永遠回帰 L'éternel retourは、同じものや似ているものを回帰させることはなく、それ自身が純粋差異 pure différenceの世界から派生する。…
永遠回帰 L'éternel retour には、つぎのような意味しかない―――特定可能な起源の不在 l'absence d'origine assignable。それを言い換えるなら、起源は差異である l'origine comme étant la différence と特定すること。
…永遠回帰はまさに、起源的・純粋な・総合的・即自的差異 une différence originaire, pure, synthétique, en soi の帰結である(この差異はニーチェが「力への意志」と呼んでいたものである)。差異が即自(それ自身における差異 l'en-soi )であれば、永遠回帰における反復は、差異の対自(それ自身に向かう差異 le pour-soi)である。Si la différence est l'en-soi, la répétition dans l'éternel retour est le pour-soi de la différence.(ドゥルーズ『差異と反復』1968年)
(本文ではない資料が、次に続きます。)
(* ===== verification/RegionScatter.v ===== *)
(** * RegionScatter: boxes in order are put into regions under construction

    The scattering of [RegionValidate]: every box goes to the first region that
    it fits behind, or begins a new one.  What the regions have is what the
    boxes cover, and the flag is exact. *)

From S2P Require Import Prelude.
From S2P Require Import Region.
From S2P Require Import RegionSort.
From S2P Require Import RegionBand.
From S2P Require Import RegionUnion.
From S2P Require Import RegionJoin.
From S2P Require Import RegionLoop.
From Stdlib Require Import Sorting.Sorted.

(** ** Lists of boxes with the same points *)

(** The boxes [outs] in place of [ins]: the points are the same, and the flag
    tells whether a point was in several boxes that were merged. *)
Record unites (ov0 : bool) (ins : list BoxRec) (ov : bool) (outs : list BoxRec) : Prop := {
  un_points : forall x y, (0 < mult outs x y)%nat <-> (0 < mult ins x y)%nat;
  un_less : forall x y, (mult outs x y <= mult ins x y)%nat;
  un_over :
    if ov then ov0 = true \/ exists x y, (2 <= mult ins x y)%nat
    else ov0 = false /\ forall x y, mult outs x y = mult ins x y
}.

Lemma unites_same ov ins outs : (forall x y, mult outs x y = mult ins x y) -> unites ov ins ov outs.
Proof. intros E. split; [intros x y; by rewrite E|intros x y; rewrite E; lia|]. destruct ov; [by left|done]. Qed.
Lemma unites_trans ov1 ov2 ov3 l1 l2 l3 : unites ov1 l1 ov2 l2 -> unites ov2 l2 ov3 l3 -> unites ov1 l1 ov3 l3.
Proof.
  intros [A1 A2 A3] [B1 B2 B3]. split.
  - intros x y. by rewrite B1, A1.
  - intros x y. specialize (A2 x y). specialize (B2 x y). lia.
  - destruct ov3.
    + destruct B3 as [->|(x & y & Hxy)]; [done|]. right. exists x, y. specialize (A2 x y). lia.
    + destruct B3 as [-> B3]. destruct A3 as [-> A3]. split; [done|]. intros x y. by rewrite B3, A3.
Qed.
Lemma unites_frame ov ov' ins outs l : unites ov ins ov' outs -> unites ov (ins ++ l) ov' (outs ++ l).
Proof.
  intros [A1 A2 A3]. split.
  - intros x y. rewrite !mult_app. specialize (A1 x y). lia.
  - intros x y. rewrite !mult_app. specialize (A2 x y). lia.
  - destruct ov'.
    + destruct A3 as [->|(x & y & Hxy)]; [by left|]. right. exists x, y. rewrite mult_app. lia.
    + destruct A3 as [-> A3]. split; [done|]. intros x y. by rewrite !mult_app, A3.
Qed.
#[export] Instance unites_perm : Proper (eq ==> Permutation ==> eq ==> Permutation ==> iff) unites.
Proof.
  intros ov ? <- i i' Hi ov' ? <- o o' Ho.
  assert (Hm : forall x y, mult i x y = mult i' x y /\ mult o x y = mult o' x y) by (intros x y; by rewrite Hi, Ho).
  split; intros [A1 A2 A3]; split; intros; try (specialize (Hm x y) as [E1 E2]; specialize (A1 x y); specialize (A2 x y); lia).
  - destruct ov'.
    + destruct A3 as [->|(x & y & Hxy)]; [by left|]. right. exists x, y. rewrite <- (proj1 (Hm x y)). done.
    + destruct A3 as [-> A3]. split; [done|]. intros x y. destruct (Hm x y) as [<- <-]. apply A3.
  - destruct ov'.
    + destruct A3 as [->|(x & y & Hxy)]; [by left|]. right. exists x, y. rewrite (proj1 (Hm x y)). done.
    + destruct A3 as [-> A3]. split; [done|]. intros x y. destruct (Hm x y) as [-> ->]. apply A3.
Qed.

(** ** The smallest box around a set of points *)

Definition proper (b : BoxRec) : Prop := x1 b < x2 b /\ y1 b < y2 b.
Record hull (e : BoxRec) (f : Z -> Z -> Prop) : Prop := {
  h_in : forall x y, f x y -> x1 e <= x < x2 e /\ y1 e <= y < y2 e;
  h_left : exists y, f (x1 e) y;
  h_right : exists y, f (x2 e - 1) y;
  h_top : exists x, f x (y1 e);
  h_bot : exists x, f x (y2 e - 1)
}.
(* ===== verification/RegionValid.v ===== *)
(** * RegionValid: [RegionValidate] makes a region of any boxes

    The regions under construction are finished and united in pairs; the region
    that is left has the points of the boxes, in bands, with the smallest box
    around it, and the flag tells whether boxes overlapped. *)

From stdpp Require Import sorting.
From Stdlib Require Import Sorting.Sorted.
From S2P Require Import Prelude.
From S2P Require Import Region.
From S2P Require Import RegionSort.
From S2P Require Import RegionBand.
From S2P Require Import RegionUnion.
From S2P Require Import RegionJoin.
From S2P Require Import RegionLoop.
From S2P Require Import RegionScatter.

(** A region in order: its bands are [ds]. *)
Record in_bands (r : RegionRec) (ds : list band) : Prop := {
  ib_stored : stored r (rects ds);
  ib_ok : bands_ok None ds;
  ib_ne : ds <> [];
  ib_hull : hull (extents r) (covers (rects ds))
}.

Lemma box_proper p ds b : bands_ok p ds -> b ∈ rects ds -> proper b.
Proof.
  intros Hok Hb. apply rects_elem in Hb as (d & s & Hd & Hs & ->). destruct (bands_ok_in p ds d Hok Hd) as (Hlt & _ & lo & Hsep).
  split; [|done]. cbn. clear -Hs Hsep. revert lo Hsep. induction (spans d) as [|t l IH]; intros lo; [by apply not_elem_of_nil in Hs|].
  intros (_ & Ht & Hl). apply elem_of_cons in Hs as [->|Hs]; [done|]. by apply (IH Hs t.2).
Qed.
Lemma rects_ne p ds : bands_ok p ds -> ds <> [] -> rects ds <> [].
Proof. intros Hok Hne Hnil. pose proof (rects_length _ _ Hok) as Hl. rewrite Hnil in Hl. by destruct ds; cbn in Hl; try lia. Qed.

(** A region of one box has no memory, and the box is its extents. *)
Lemma stored_hull r l : stored r l -> proper (extents r) -> data r = Null -> hull (extents r) (covers l).
Proof.
  unfold stored. intros Hs [Hp1 Hp2] Hd. rewrite Hd in Hs. rewrite Hs. split.
  - intros x y. by rewrite covers_one.
  - exists (y1 (extents r)). apply covers_one. lia.
  - exists (y1 (extents r)). apply covers_one. lia.
  - exists (x1 (extents r)). apply covers_one. lia.
  - exists (x1 (extents r)). apply covers_one. lia.
Qed.

Section Valid.
Context (al : allocator) (Hal : forall n z, al n z = true) (B : Z) (HB : 0 <= B /\ 4 * B + 4 < 268435453).
Context (X Y : list Z) (Hroom : Z.of_nat (length X * length Y + 2 * length X) < B).

(** ** Finishing *)

Lemma scatter_finish_ok bx rit l :
  under X Y bx rit l ->
  exists r ds, scatter_finish rit = Ret r /\ in_bands r ds /\ within X Y ds /\
    (forall x y, mult (rects ds) x y = mult l x y).
Proof.
  clear HB Hroom. intros (os & t & b & ss & sp & Hg & -> & _). pose proof Hg as [(size & Hd & Hs) G2 G3 G4 G5 G6 G7 (G8a & G8b & G8c) G9].
  unfold scatter_finish. rewrite Hd. rewrite boxes_lowest, app_assoc, last_snoc. cbn [obind_opt box_of y2 x2].
  rewrite G2, G3.
  match goal with |- context [Coalesce ?r _ _] => set (r1 := r) end.
  assert (Hr1 : holds r1 (rects os ++ boxes (lowest t b ss sp))) by by exists size.
  set (e := extents (ri_reg rit)) in *.
  assert (He1 : extents r1 = MkBox (x1 e) (y1 e) (Z.max (x2 e) sp.2) b).
  { subst r1. cbn. fold e. f_equal. destruct (Z.ltb_spec (x2 e) sp.2); lia. }
  clearbody r1.
  destruct (Coalesce_spec r1 os (lowest t b ss sp) Hr1) as (r2 & -> & Hr2 & He2).
  { apply Forall_forall. intros p Hin. by apply (bands_ok_in None os p G4) in Hin as (_ & ? & _). }
  { by destruct G5 as (_ & ? & _). }
  set (ds := add_band os (lowest t b ss sp)) in *.
  destruct (add_band_ok os (lowest t b ss sp) G4 G5 G6) as (Hok & (p & Hp & Hpb & _) & _). fold ds in Hok, Hp.
  assert (Hm : forall x y, mult (rects ds) x y = mult (grown_boxes os t b ss sp) x y) by (intros; by apply mult_add_band).
  assert (Hc : forall x y, covers (rects ds) x y <-> covers (rects os ++ boxes (lowest t b ss sp)) x y)
    by (intros; unfold covers; by rewrite Hm).
  assert (Hne : ds <> []) by (intros E; by rewrite E in Hp).
  assert (Hhull : hull (extents r2) (covers (rects ds))).
  { apply (hull_iff _ (covers (rects os ++ boxes (lowest t b ss sp)))); [intros; by rewrite Hc|]. rewrite He2, He1.
    pose proof (boxes_last _ _ _ _ G5) as Hlast.
    destruct G9 as [E1 [ya E2] E3 [xa E4] E5 (xb & yb & E6 & E7)]. split; cbn.
    - intros x y Hxy. pose proof (E1 _ _ Hxy). pose proof (E3 _ _ Hxy).
      apply covers_both in Hxy as [Hxy|Hxy]; [|apply (boxes_right _ _ _ _ _ _ G5) in Hxy; lia]. pose proof (E5 _ _ Hxy).
      assert (y < t); [|pose proof (proj1 G5); cbn in *; lia].
      apply covers_elem in Hxy as (c & Hc1 & Hc2%covers_one). apply rects_elem in Hc1 as (d & u & Hd1 & _ & ->). cbn in Hc2.
      destruct (last os) as [q|] eqn:Eq; [|apply last_None in Eq as ->; by apply not_elem_of_nil in Hd1].
      pose proof (bands_ends None os q d G4 Eq Hd1). specialize (G6 q eq_refl). cbn in G6. lia.
    - by exists ya.
    - destruct (Z.max_spec (x2 e) sp.2) as [[_ ->]|[Hle ->]].
      + exists (b - 1). apply covers_both. by right.
      + exists yb. assert (x2 e - 1 = xb) as ->; [|done]. apply covers_both in E6 as [E6|E6]; [specialize (E5 _ _ E6); lia|].
        apply (boxes_right _ _ _ _ _ _ G5) in E6. lia.
    - by exists xa.
    - exists (sp.2 - 1). apply covers_both. by right. }
  destruct Hr2 as (sz & Hr2 & Hsz).
  assert (Hnum : RegionNumRects r2 = length (rects ds)) by (unfold RegionNumRects; by rewrite Hr2). rewrite Hnum.
  pose proof (rects_ne _ _ Hok Hne) as Hrne.
  assert (Hw : within X Y ds) by by apply add_band_within.
  destruct (Nat.eqb_spec (length (rects ds)) 1) as [E|E].
  - eexists _, ds. split; [reflexivity|]. split; [|done].
    destruct (rects ds) as [|c [|? ?]] eqn:Er; try done. split; try done; cbn; rewrite Er; [|done].
    unfold stored. cbn. f_equal. symmetry. apply hull_one; [|done]. apply (box_proper None ds); [done|]. rewrite Er. left.
  - eexists _, ds. split; [reflexivity|]. split; [|done]. split; try done. unfold stored. rewrite Hr2. split; [done|]. split; [|done].
    destruct (rects ds) as [|c [|? ?]]; cbn in *; try done; lia.
Qed.
(** A batch of two regions put together with [RegionAppend] and then
    validated is a valid region with the points of both, and the flag tells
    whether they meet, also when [RegionAppend] could put the boxes in order
    and [RegionValidate] leaves them as they are. *)
Theorem RegionAppend_batch al k dst rgn ds rs :
  (forall n z, al n z = true) -> in_bands dst ds -> in_bands rgn rs ->
  Z.of_nat (length (RegionRects dst) + length (RegionRects rgn)) <= 5792 ->
  exists mid k1, RegionAppend al k dst rgn = Ret (true, mid, k1) /\
  exists r ov k2, RegionValidate al k1 mid = Ret (true, r, ov, k2) /\ RegionIsValid r = true /\
    (forall x y, covers (RegionRects r) x y <-> covers (RegionRects dst) x y \/ covers (RegionRects rgn) x y) /\
    (ov = true <-> exists x y, covers (RegionRects dst) x y /\ covers (RegionRects rgn) x y).
Proof.
  intros Hal Id Ir Hlen. destruct (in_bands_good _ _ Id) as [Ed _], (in_bands_good _ _ Ir) as [Er _]. rewrite Ed, Er in *.
  destruct (stored_proper _ _ Id) as (Pd & _ & Nd), (stored_proper _ _ Ir) as (Pr & _ & Nr).
  destruct (RegionAppend_spec al k dst rgn ds rs Hal Id Ir) as (mid & k1 & size & l & E & Hd & Hs & Hp & Hc); [lia|lia|].
  exists mid, k1. split; [done|]. pose proof (Permutation_length Hp) as Hl. rewrite length_app in Hl.
  assert (2 <= length l)%nat by (destruct (rects ds), (rects rs); try done; cbn in Hl; lia).
  destruct (RegionValidate_marked al k1 mid size l Hal Hd Hs) as (r & ov & k2 & Ev & Hv & Hpts & Hov); try done; [|lia|].
  { rewrite Hp. by apply Forall_app. }
  exists r, ov, k2. split; [done|]. split; [done|].
  assert (Hm : forall x y, mult l x y = (mult (rects ds) x y + mult (rects rs) x y)%nat) by (intros; by rewrite Hp, mult_app).
  split.
  - intros x y. rewrite Hpts. unfold covers. rewrite Hm. lia.
  - rewrite Hov. split; intros (x & y & Hxy); exists x, y; specialize (Hm x y); unfold covers in *;
      pose proof (mult_once None ds x y (ib_ok _ _ Id)); pose proof (mult_once None rs x y (ib_ok _ _ Ir)); lia.
Qed.
Lemma RegionAppend_batch_witness :
  exists mid k1, RegionAppend always 0 (MkRegion (MkBox 0 0 2 2) Null) (MkRegion (MkBox 1 1 3 3) Null) = Ret (true, mid, k1) /\
  exists r ov k2, RegionValidate always k1 mid = Ret (true, r, ov, k2) /\ RegionIsValid r = true /\
    (forall x y, covers (RegionRects r) x y <-> covers [MkBox 0 0 2 2] x y \/ covers [MkBox 1 1 3 3] x y) /\
    (ov = true <-> exists x y, covers [MkBox 0 0 2 2] x y /\ covers [MkBox 1 1 3 3] x y).
Proof.
  apply (RegionAppend_batch always 0 (MkRegion (MkBox 0 0 2 2) Null) (MkRegion (MkBox 1 1 3 3) Null)
    (one_band (MkBox 0 0 2 2)) (one_band (MkBox 1 1 3 3))).
  - apply always_ok.
  - by apply in_bands_one.
  - by apply in_bands_one.
  - cbn. lia.
Defined.
(** What grabs use of a window: whether it has its optional record, whether
    anything else in there keeps it, and the passive grabs, which are part of
    it. *)
Record WinRec := MkWin { optional : bool; other_need : bool; passiveGrabs : list Z }.
#[export] Instance eta_win : Settable WinRec := fun w => MkWin (optional w) (other_need w) (passiveGrabs w).

(** The heap of grabs, the windows, the passive grab resources, the reference
    counts of the cursors, the ids that were given out, and the number of
    allocations. *)
Record GrabState := MkGS {
  grabs : gmap Z GrabRec; windows : gmap Z WinRec; resources : gmap Z Z; cursors : gmap Z Z;
  issued : gset Z; allocs : nat }.
#[export] Instance eta_gs : Settable GrabState := fun s =>
  MkGS (grabs s) (windows s) (resources s) (cursors s) (issued s) (allocs s).

(** What is read here of the parameters.
    [dix/exevents_priv.h: GrabParameters 22-31] *)
Record GrabParameters := MkParams {
  p_ownerEvents : Z; this_device_mode : Z; other_devices_mode : Z; modifiers : Z }.

(** The union: what was stored in it.
    [include/inputstr.h: _GrabMask 162-166] *)
Inductive GrabMask := MaskCore (m : Z) | MaskXI2 (m : XI2Mask).

(** What the file uses of the rest of the server: the limit of clients that
    fixes the client part of an id, ids of a client that are neither in use nor
    given out before, the devices, and the answer of the access hook. *)
Class GrabEnv := {
  LimitClients : Z;
  FakeClientID : gset Z -> Z -> Z;
  fake_fresh : forall used c, FakeClientID used c ∉ used;
  fake_owner : forall used id, let c := dixClientIdForXID LimitClients id in dixClientIdForXID LimitClients (FakeClientID used c) = c;
  all_devices : Z;
  all_master_devices : Z;
  InputDevIsMaster : Z -> bool;
  dixCallDeviceAccessCallback : Z -> Z -> Z -> Z
}.

Section Grabs.
Context `{GrabEnv} (al : allocator).
Implicit Types (st : GrabState) (g : GrabRec) (d : DetailRec).

Definition owner g : Z := dixClientIdForXID LimitClients (resource g).

(** ** Memory *)

Definition calloc st (n : Z) : bool * GrabState := (al (allocs st) n, st <| allocs ::= S |>).
Definition sizeof_GrabRec : Z := 128.

(** ** XI2 masks *)

(** [dix/inpututils.c: xi2mask_new_with_size] *)
Definition xi2mask_new_with_size st (nmasks size : Z) : option XI2Mask * GrabState :=
  let '(ok, st) := calloc st (24 + nmasks * 8 + nmasks * size) in
  (if ok then Some (MkXI2Mask (replicate (Z.to_nat nmasks) (replicate (Z.to_nat size) 0)) size) else None, st).
(** [dix/inpututils.c: xi2mask_new] *)
Definition xi2mask_new st : option XI2Mask * GrabState := xi2mask_new_with_size st EMASKSIZE XI2MASKSIZE.

(** A negative device id clears all masks.
    [dix/inpututils.c: xi2mask_zero] *)
Definition xi2mask_zero (m : XI2Mask) (deviceid : Z) : outcome XI2Mask :=
  if 0 <=? deviceid then
    row <-? masks m !! Z.to_nat deviceid;
    Ret (MkXI2Mask (<[Z.to_nat deviceid := replicate (length row) 0]> (masks m)) (mask_size m))
  else Ret (MkXI2Mask (map (fun row => replicate (length row) 0) (masks m)) (mask_size m)).
(* ===== verification/GrabSubtract.v ===== *)
(** * GrabSubtract: ungrabbing is subtraction, or nothing

    What [DeletePassiveGrabFromList] and [AddPassiveGrabToList] promise: the
    combinations that the clients have on the windows, and that the state is
    as it has to be. *)

From S2P Require Import Prelude.
From S2P Require Import Resource.
From S2P Require Import Grabs.
From S2P Require Import GrabSets.
From S2P Require Import GrabHeap.
From S2P Require Import GrabAction.
From S2P Require Import GrabDelete.
From S2P Require Import GrabPlan.
From S2P Require Import GrabScan.
From S2P Require Import GrabUngrab.

Section Subtract.
Context `{GrabEnv} (al : allocator).

(** On the window [w] there is a grab with effect [e] that has the combination
    of [d] and [md]. *)
Definition granted (st : GrabState) (w : Z) (e : GrabRec) (d md : Z) : Prop :=
  exists W x g, windows st !! w = Some W /\ x ∈ passiveGrabs W /\ grabs st !! x = Some g /\ effect g = e /\ hits g d md.
(** [m] has the combination, and takes it from grabs with effect [e]. *)
Definition takes (m e : GrabRec) (d md : Z) : Prop :=
  resource e = owner m /\ concerns e m (bool_decide (grabtype e = CORE)) = true /\ hits m d md.

Lemma takes_effect m g d md : takes m (effect g) d md <-> takes_from m g /\ hits m d md.
Proof.
  unfold takes, takes_from. change (concerns (effect g) m) with (concerns g m). change (grabtype (effect g)) with (grabtype g).
  change (resource (effect g)) with (owner g). tauto.
Qed.
Lemma effect_mask f mk g : effect (set_field_mask f mk g) = effect g.
Proof. by destruct f. Qed.
Lemma resource_mask f mk g : resource (set_field_mask f mk g) = resource g.
Proof. by destruct f. Qed.
Lemma window_of_mask f mk g : window (set_field_mask f mk g) = window g.
Proof. by destruct f. Qed.
Lemma created_mask f mk g : created g -> created (set_field_mask f mk g).
Proof. intros [? ? ? ? ? ?]. by destruct f. Qed.

(** A grab that is in no list. *)
Definition unlisted (st : GrabState) (y : Z) : Prop := forall w W, windows st !! w = Some W -> y ∉ passiveGrabs W.
(** What does not change for those who are not concerned: grabs that are in no
    list, windows, and ids that were given out but are not used. *)
Record kept (st st' : GrabState) : Prop := {
  ke_cells : forall y g, grabs st !! y = Some g -> unlisted st y -> grabs st' !! y = Some g /\ unlisted st' y;
  ke_windows : forall v W, windows st !! v = Some W -> exists W', windows st' !! v = Some W';
  ke_ids : forall r, r ∈ issued st -> resources st !! r = None -> resources st' !! r = None;
  ke_spare : forall c, spare st' c = spare st c
}.
Lemma same_kept st st' : same st st' -> kept st st'.
Proof. intros (k & i & _ & ->). split; cbn; try done. intros v W HW. by exists W. Qed.
Lemma same_grabs_ok st st' : same st st' -> grabs_ok st -> grabs_ok st'.
Proof. intros (k & i & _ & ->) [H1 H2 [H3 H4]]. by split. Qed.

Section Carried.
Context (st0 st : GrabState) (m : GrabRec) (W : WinRec) (rs : list (Z * verdict)) (st' : GrabState).
Context (Hok : grabs_ok st0) (HW : windows st0 !! window m = Some W) (Hkeys : rs.*1 = passiveGrabs W).
Context (Hgr : grown st0 (omap added rs) st) (Hfit : fitted st0 st m rs).
Context (Hm : grab_ok m) (Hp : plain_grab m) (Hca : carried st0 st (window m) W rs st').
Lemma DeletePassiveGrab_first st x g W :
  grabs_ok st -> grabs st !! x = Some g -> unlisted st x -> windows st !! window g = Some W -> optional W = true ->
  exists st4, DeletePassiveGrab (put_first st x g W <| allocs ::= S |>) x = FreeGrab st4 x /\ relisted st st4.
Proof.
  intros Hok Hx Hu HW Ho. unfold DeletePassiveGrab. set (st3 := put_first st x g W <| allocs ::= S |>).
  change (grabs st3) with (grabs st). rewrite Hx. cbn [obind_opt]. unfold wPassiveGrabs.
  assert (HW3 : windows st3 !! window g = Some (W <| passiveGrabs ::= cons x |>)) by apply lookup_insert_eq.
  rewrite HW3. cbn [obind_opt obind]. change (optional (W <| passiveGrabs ::= cons x |>)) with (optional W). rewrite Ho.
  change (passiveGrabs (W <| passiveGrabs ::= cons x |>)) with (x :: passiveGrabs W). cbn [obind]. rewrite bool_decide_true by by left.
  rewrite filter_cons_False, filter_keep by (try (by intros ?); intros y Hy ->; by apply (Hu _ _ HW)).
  eexists. split; [reflexivity|]. set (W4 := if bool_decide _ then _ else _).
  assert (E4 : passiveGrabs W4 = passiveGrabs W /\ (passiveGrabs W <> [] -> optional W4 = true)).
  { subst W4. unfold CheckWindowOptionalNeed. case_bool_decide; cbn; [|by split]. rewrite bool_decide_true by done.
    by destruct (negb (other_need W)). }
  destruct E4 as [E4 E5]. split; try done; cbn; intros v; (destruct (Z.eq_dec v (window g)) as [->|Hne];
    [rewrite lookup_insert_eq|rewrite lookup_insert_ne by done; unfold st3, put_first; cbn; rewrite lookup_insert_ne by done]).
  - rewrite HW. cbn. by rewrite E4.
  - done.
  - intros W' [= <-]. rewrite E4. exact E5.
  - intros W' HW'. by destruct (ok_list _ Hok v W' HW') as (_ & ? & _).
Qed.

(** What the access hook answers to [client]. *)
Definition access (client : Z) (g : GrabRec) : Z :=
  dixCallDeviceAccessCallback client (device g)
    (if (keyboardMode g =? GrabModeSync) || (pointerMode g =? GrabModeSync) then Z.lor DixGrabAccess DixFreezeAccess else DixGrabAccess).

(** The windows are there, and the references to cursors that are not those of
    grabs are as many as before. *)
Record framed (st st' : GrabState) : Prop := {
  fm_windows : forall v W, windows st !! v = Some W -> exists W', windows st' !! v = Some W';
  fm_spare : forall c, spare st' c = spare st c
}.
Lemma framed_trans st1 st2 st3 : framed st1 st2 -> framed st2 st3 -> framed st1 st3.
Proof.
  intros [W1 S1] [W2 S2]. split; [|intros c; by rewrite S2]. intros v W HW. destruct (W1 v W HW) as [W' HW']. by apply (W2 v W').
Qed.
Lemma kept_framed st st' : kept st st' -> framed st st'.
Proof. intros [_ ? _ ?]. by split. Qed.
Lemma freed_framed st st' x : freed st st' x -> framed st st'.
Proof. intros [_ Ew _ _ _ Es]. split; [|done]. intros v W HW. exists W. by rewrite Ew. Qed.
Lemma relisted_framed st st' : relisted st st' -> framed st st'.
Proof.
  intros [Eg _ Ec Hl _]. split; [|intros c; unfold spare, count; by rewrite Eg, Ec]. intros v W HW. specialize (Hl v). rewrite HW in Hl.
  destruct (windows st' !! v) as [W'|]; [by exists W'|done].
Qed.
Lemma put_first_framed st x g W k r : framed st (put_first st x g W <| allocs := k |> <| resources ::= r |>).
Proof.
  split; [|done]. intros v W0 HW0. cbn. destruct (Z.eq_dec v (window g)) as [->|Hne]; [rewrite lookup_insert_eq; by eexists|].
  rewrite lookup_insert_ne by done. by exists W0.
Qed.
エロスは共鳴 la résonance によって構成されている。だがエロスは、強制された運動の増幅 l'amplitude d'un mouvement forcé によって構成されている死の本能に向かって己れを乗り越える(この死の本能は、芸術作品のなかに、無意志的記憶のエロス的経験の彼岸に、その輝かしい核を見出す)。
プルーストの定式、《純粋状態での短い時間 un peu de temps à l'état pur》が示しているのは、まず純粋過去 passé pur 、過去のそれ自体のなかの存在、あるいは時のエロス的統合である。しかしいっそう深い意味では、時の純粋形式・空虚な形式 la forms pure et vide du temps であり、究極の統合である。それは、時のなかに永遠回帰を導く死の本能 l'instinct de mort qui aboutit à l'éternité du retour dans le tempsの形式である。(同上『差異と反復』)
究極の絶対的差異 différence ultime absolue とは何か。それは、ふたつの物、ふたつの事物の間の、常にたがいに外的な extrinsèque、経験の差異 différence empirique ではない。プルーストは本質について、最初のおおよその考え方を示しているが、それは、主体の核の最終的現前 la présence d'une qualité dernière au cœur d'un sujet のような何ものかと言った時である。すなわち、内的差異 différence interne である。(ドゥルーズ『プルーストとシーニュ』第二版、1970年)
フロイトの「トラウマへの固着」ーーラカンの「身体の出来事」ーーによる反復強迫も、ラカン解釈では内的差異によるもの(参照)。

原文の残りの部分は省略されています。